Bioaccumulation into fish:
3 studies followed DEHP and its main metabolites separately into organisms and will be used in the present assessment. Mayer and Sanders (1973) exposed Fathead minnows to DEHP during 56 days followed by a depuration phase of more than 28 days to follow the elimination in freshwater. The radioactivity was analysed for DEHP and residues. Authors calculated a BCF of 1380 with a plateau after 28d of exposure. Depuration reached 50% of the accumulated DEHP after 7 days in non spiked freshwater. However, in a later study by Mehrle and Mayer (1976) adult fathead minnows were exposed to DEHP for 56 days at 25°C in a flow-through system, followed by a depuration phase of 28 days. Test concentrations of DEHP were 1.9, 2.5, 4.6, 8.1, 14, 30 and 62μg/l (mean measured). Only the three lower concentrations were considered as relevant as they were around the limit of water solubility of DEHP. At these concentrations the BCF values based on 14C-DEHP were between 582 and 614 and between 737 and 891 when based on total 14C which is much less than in the earlier study of Mayer and Sander (1973). Besides, at the lowest three test concentrations (1.9, 2.5 and 4.6μg/l), BCF values were also calculated using a computer program BIOFAC (U. S. EPA, 1982), resulting in a mean BCF of 842±105 based on total 14C. In conclusion BCF values from Mehrle and Mayer (1976) are regarded to be of higher validity compared to results from the earlier work, especially as different exposure concentrations were tested and metabolites analysed.

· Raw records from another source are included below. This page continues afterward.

(** [int(text)] of decimal digits *)
Fixpoint decimal (acc : Z) (s : string) : Z :=
  match s with EmptyString => acc | String c s' => decimal (10 * acc + (byte_of c - 48)) s' end.

(** One setting; [int] refuses more than 4300 digits. *)
Definition env_setting (env : gmap string string) (key : string) (default_value : Z) : res Z :=
  match env !! key with
  | None => Ok default_value
  | Some raw =>
      let text := strip raw in
      if String.eqb text "" then Ok default_value
      else
        _ ← require (str_forallb is_digit text) ValueError (key +:+ " must be a positive integer");
        _ ← require (String.length text <=? 4300)%nat ValueError "Exceeds the limit for integer string conversion";
        Ok (decimal 0 text)
  end.

Definition from_environ (env : gmap string string) : res BatchCoalescingConfig :=
  advisory ← env_setting env "SONDER_AGENT_BATCH_ADVISORY_AFTER" DEFAULT_ADVISORY_AFTER;
  refuse ← env_setting env "SONDER_AGENT_BATCH_REFUSE_AFTER" DEFAULT_REFUSE_AFTER;
  refusals ← env_setting env "SONDER_AGENT_BATCH_MAX_REFUSALS" DEFAULT_MAX_REFUSALS;
  Config_init (PInt advisory) (PInt refuse) (PInt refusals).

Definition recommended_batch_size (view_chars : Z) : Z := Z.max 1 (view_chars / MIN_VIEW_CHARS_PER_TARGET).

(** ** Targets *)

(** The loop of [posixpath.normpath]; [acc] holds the components in reverse. *)
Fixpoint norm_parts (rooted : bool) (acc l : list string) : list string :=
  match l with
  | [] => rev acc
  | c :: rest =>
      if String.eqb c "" || String.eqb c "." then norm_parts rooted acc rest
      else if negb (String.eqb c "..") || (negb rooted && bool_decide (acc = [])) || bool_decide (head acc = Some "..")
      then norm_parts rooted (c :: acc) rest
      else norm_parts rooted (tail acc) rest
  end.

Fixpoint join_parts (l : list string) : string :=
  match l with [] => "" | [c] => c | c :: rest => c +:+ "/" +:+ join_parts rest end.

Definition normpath (s : string) : string :=
  let slashes := if String.prefix "/" s
                 then if String.prefix "//" s && negb (String.prefix "///" s) then "//" else "/"
                 else "" in
  let path := slashes +:+ join_parts (norm_parts (negb (String.eqb slashes "")) [] (split_text "/"%char s)) in
  if String.eqb path "" then "." else path.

As a result from the latter study, the highest BCF for fish based on DEHP alone (not on total radioactivity) is 614.This BCF-value of 614 will be used in the further assessment of DEHP. Would MEHP be included for calculation of BCF-values, these would be between 670 and 827 for the relevant concentration range of DEHP (1.9, 2.5 and 4.6μg/l). As however MEHP is of much higher polarity and not persistent, deviating from EU-RAR for DEHP (2008) this is not included for derivation of the relevant BCF for CSA of DEHP.

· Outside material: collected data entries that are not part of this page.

(* ===== verification/JobRegistry.v ===== *)
(** The durable job registry: [adapters/persistence/sqlite/job_registry.py] with the values of
    [application/ports/jobs.py].

    The database is a value: the table of jobs with the order of its rowids, the completion
    receipts, the output rows of each job in the order of their sequence, and the cleanup
    evidence.  A time column is the instant its text denotes; where SQL compares such texts the
    model compares them as texts.  A JSON column is the value read back from it.  Every operation
    is one transaction: one that raises leaves the database as it was.  An argument declared [int]
    is an integer, and [now] is the reading of the clock. *)
From S2P Require Import Prelude PyText CanonicalJson Sha256 PyDate.

Local Open Scope Z_scope.

Definition MAX_JOB_ATTEMPTS : Z := 100.
Definition MAX_OUTPUT_APPEND_BATCH : Z := 4096.

Inductive JobStatus :=
  | PENDING | CLAIMED | RUNNING | CANCELLATION_REQUESTED | PAUSED | SUCCEEDED | FAILED | CANCELLED | INTERRUPTED.
#[export] Instance job_status_eq_dec : EqDecision JobStatus.
Proof. solve_decision. Defined.

Definition status_value (s : JobStatus) : string :=
  match s with
  | PENDING => "pending" | CLAIMED => "claimed" | RUNNING => "running"
  | CANCELLATION_REQUESTED => "cancellation_requested" | PAUSED => "paused" | SUCCEEDED => "succeeded"
  | FAILED => "failed" | CANCELLED => "cancelled" | INTERRUPTED => "interrupted"
  end.

Definition TERMINAL_JOB_STATUSES : list JobStatus := [SUCCEEDED; FAILED; CANCELLED].
Definition terminal (s : JobStatus) : bool := mem s TERMINAL_JOB_STATUSES.

(** ** Values *)

Record JobIdentity := MkIdentity {
  job_id : string;
  kind : string;
  operation_id : string;
  idempotency_key : string;
  parent_job_id : option string;
  parent_session_id : option string
}.

Definition nonblank (name : string) (v : pyval) : res string :=
  check_str (λ s, negb (is_blank s)) ValueError (name +:+ " must be non-empty") v.

Definition JobIdentity_init (id knd op key : pyval) (parent session : option string) : res JobIdentity :=
  id' ← nonblank "job_id" id;
  knd' ← nonblank "kind" knd;
  op' ← nonblank "operation_id" op;
  key' ← nonblank "idempotency_key" key;
  Ok (MkIdentity id' knd' op' key' parent session).

(** [JobIdentity(...)] of the values an identity holds. *)
Definition revalidate (i : JobIdentity) : res JobIdentity :=
  JobIdentity_init (PStr (job_id i)) (PStr (kind i)) (PStr (operation_id i)) (PStr (idempotency_key i))
    (parent_job_id i) (parent_session_id i).

Record JobRecord := MkRecord {
  jr_identity : JobIdentity;
  jr_status : JobStatus;
  jr_revision : Z;
  jr_created_at : Z;
  jr_updated_at : Z;
  jr_result : option json;
  jr_error : string;
  jr_attempt : Z;
  jr_max_attempts : Z
}.
Definition is_terminal (r : JobRecord) : bool := terminal (jr_status r).

Definition JobRecord_init (ident : JobIdentity) (st : JobStatus) (rev created updated : Z) (res : option json)
  (err : string) (att max_att : Z) : Prelude.res JobRecord :=
  _ ← require (0 <=? att) ValueError "job attempt cannot be negative";
  _ ← require ((1 <=? max_att) && (max_att <=? MAX_JOB_ATTEMPTS)) ValueError "job max_attempts must be between 1 and 100";
  _ ← require (att <=? max_att) ValueError "job attempt cannot exceed max_attempts";
  Ok (MkRecord ident st rev created updated res err att max_att).

Record JobClaim := MkClaim {
  cl_job_id : string;
  cl_worker_id : string;
  cl_lease_until : Z;
  cl_revision : Z;
  cl_token : string;
  cl_attempt : Z
}.

Record JobCompletionReceipt := MkReceipt {
  rc_job_id : string;
  rc_attempt : Z;
  rc_receipt_key : string;
  rc_status : JobStatus;
  rc_payload_digest : string;
  rc_committed_at : Z;
  rc_revision : Z
}.

Definition JobCompletionReceipt_init (id : string) (att : Z) (key : string) (st : JobStatus) (digest : string) (at_ rev : Z)
  : res JobCompletionReceipt :=
  _ ← require (negb (is_blank id) && negb (is_blank key)) ValueError "receipt job_id and receipt_key must be non-empty";
  _ ← require (1 <=? att) ValueError "receipt attempt must be positive";
  _ ← require (terminal st) ValueError "completion receipt status must be terminal";
  _ ← require (is_digest digest) ValueError "completion receipt payload_digest must be sha256";
  _ ← require (1 <=? rev) ValueError "completion receipt revision must be positive";
  Ok (MkReceipt id att key st digest at_ rev).

(** ** Rows *)

(** The columns of the worker that holds a job. *)
Record Hold := MkHold { h_worker : option string; h_until : option Z; h_token : option string }.
Definition no_hold : Hold := MkHold None None None.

In addition, Mackintosh et al. (2004) investigated the distribution of phthalate esters in a marine aquatic food web in order to study their potential for biomagnification. Eighteen species (pelagic and benthic) representing approximately 4 trophic levels assigned both a trophic position model and stable nitrogen isotope analysis were sampled between June and September at three different locations in False creek, Vancouver. Food-web magnification factors (FWMFs) were determined as the antilog of the slope of the log-linear regression between substance concentration and trophic level or "delta"15N (increasing proportion of stable nitrogen isotop with trophic level position). It has been shown that for the high molecular weight phthalates the lipid equivalent concentrations significantly declined with increasing trophic position. The FWMF for DEHP was 0.32 (0.14-0.17, 95% CI) based on delta15N and 0.34 (0.18-0.64, 95% CI) based on trophic position indicating that DEHP does not biomagnify in the aquatic food web studied, rather it undergoes trophic dilution.

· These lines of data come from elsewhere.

(* ===== verification/JobLeases.v ===== *)
(** Claims, terminal states and completion receipts of the durable job registry, over every run of
    its operations. *)
From S2P Require Import Prelude PyText CanonicalJson Sha256 PyDate JobRegistry.

Local Open Scope Z_scope.

(** ** Predicates of one row *)

(** The columns a verdict consists of. *)
Definition verdict (r : JobRow) : JobStatus * option json * string * Z * Z :=
  (j_status r, j_result r, j_error r, j_revision r, j_attempt r).

(** A clock reading. *)
Definition instant (t : Z) : Prop := min_us <= t < end_us.

(** An operation before [until] that neither retries the job nor shortens its lease below [until]. *)
Definition respects (id : string) (until : Z) (o : job_op) : Prop :=
  instant (op_now o) ∧ op_now o < until
  ∧ match o with
    | Retry i _ _ => i ≠ id
    | Heartbeat i _ s _ n => i = id → until <= n + s * 1000000
    | _ => True
    end.

(** The claim of [token] stands until [until], or the job has ended. *)
Definition claimed_until (worker token : string) (until : Z) (r : JobRow) : Prop :=
  terminal (j_status r) = true
  ∨ (h_worker (j_hold r) = Some worker ∧ h_token (j_hold r) = Some token ∧ ∃ u, h_until (j_hold r) = Some u ∧ until <= u).

(** An operation that does not issue the token again. *)
Definition not_reissued (id token : string) (o : job_op) : Prop :=
  match o with Claim i _ _ t _ => i = id → t ≠ token | _ => True end.

(** The text of a completion whose SHA-256 a receipt keeps. *)
Definition payload_text (status : JobStatus) (result : json) (error : string) : string :=
  json_dumps (JObj [("status", JStr (status_value status)); ("result", result); ("error", JStr error)]).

These results support the previous BCF values determined in studies on fathead minnows.
Bioaccumulation into invertebrates:
None of the available studies on invetebrates (Chironomus sp., Gammarus sp., Hexagenia sp., Hasellus sp., Daphnia sp. or Mytilus sp....) are clearly reliable for assessment with exposure concentrations much higher than water solubility of DEHP and all on total radioactivity instead of DEHP only.
From all these studies the BCF (even if overestimated) varies from around 2700 in Gammarus and 2500 in Mytilus species (Sanders et al., 1973; Perez et al. 1983) to below 250 in Daphnids or lower with BCF of 14 in the snowbug (Sanders et al., 1973).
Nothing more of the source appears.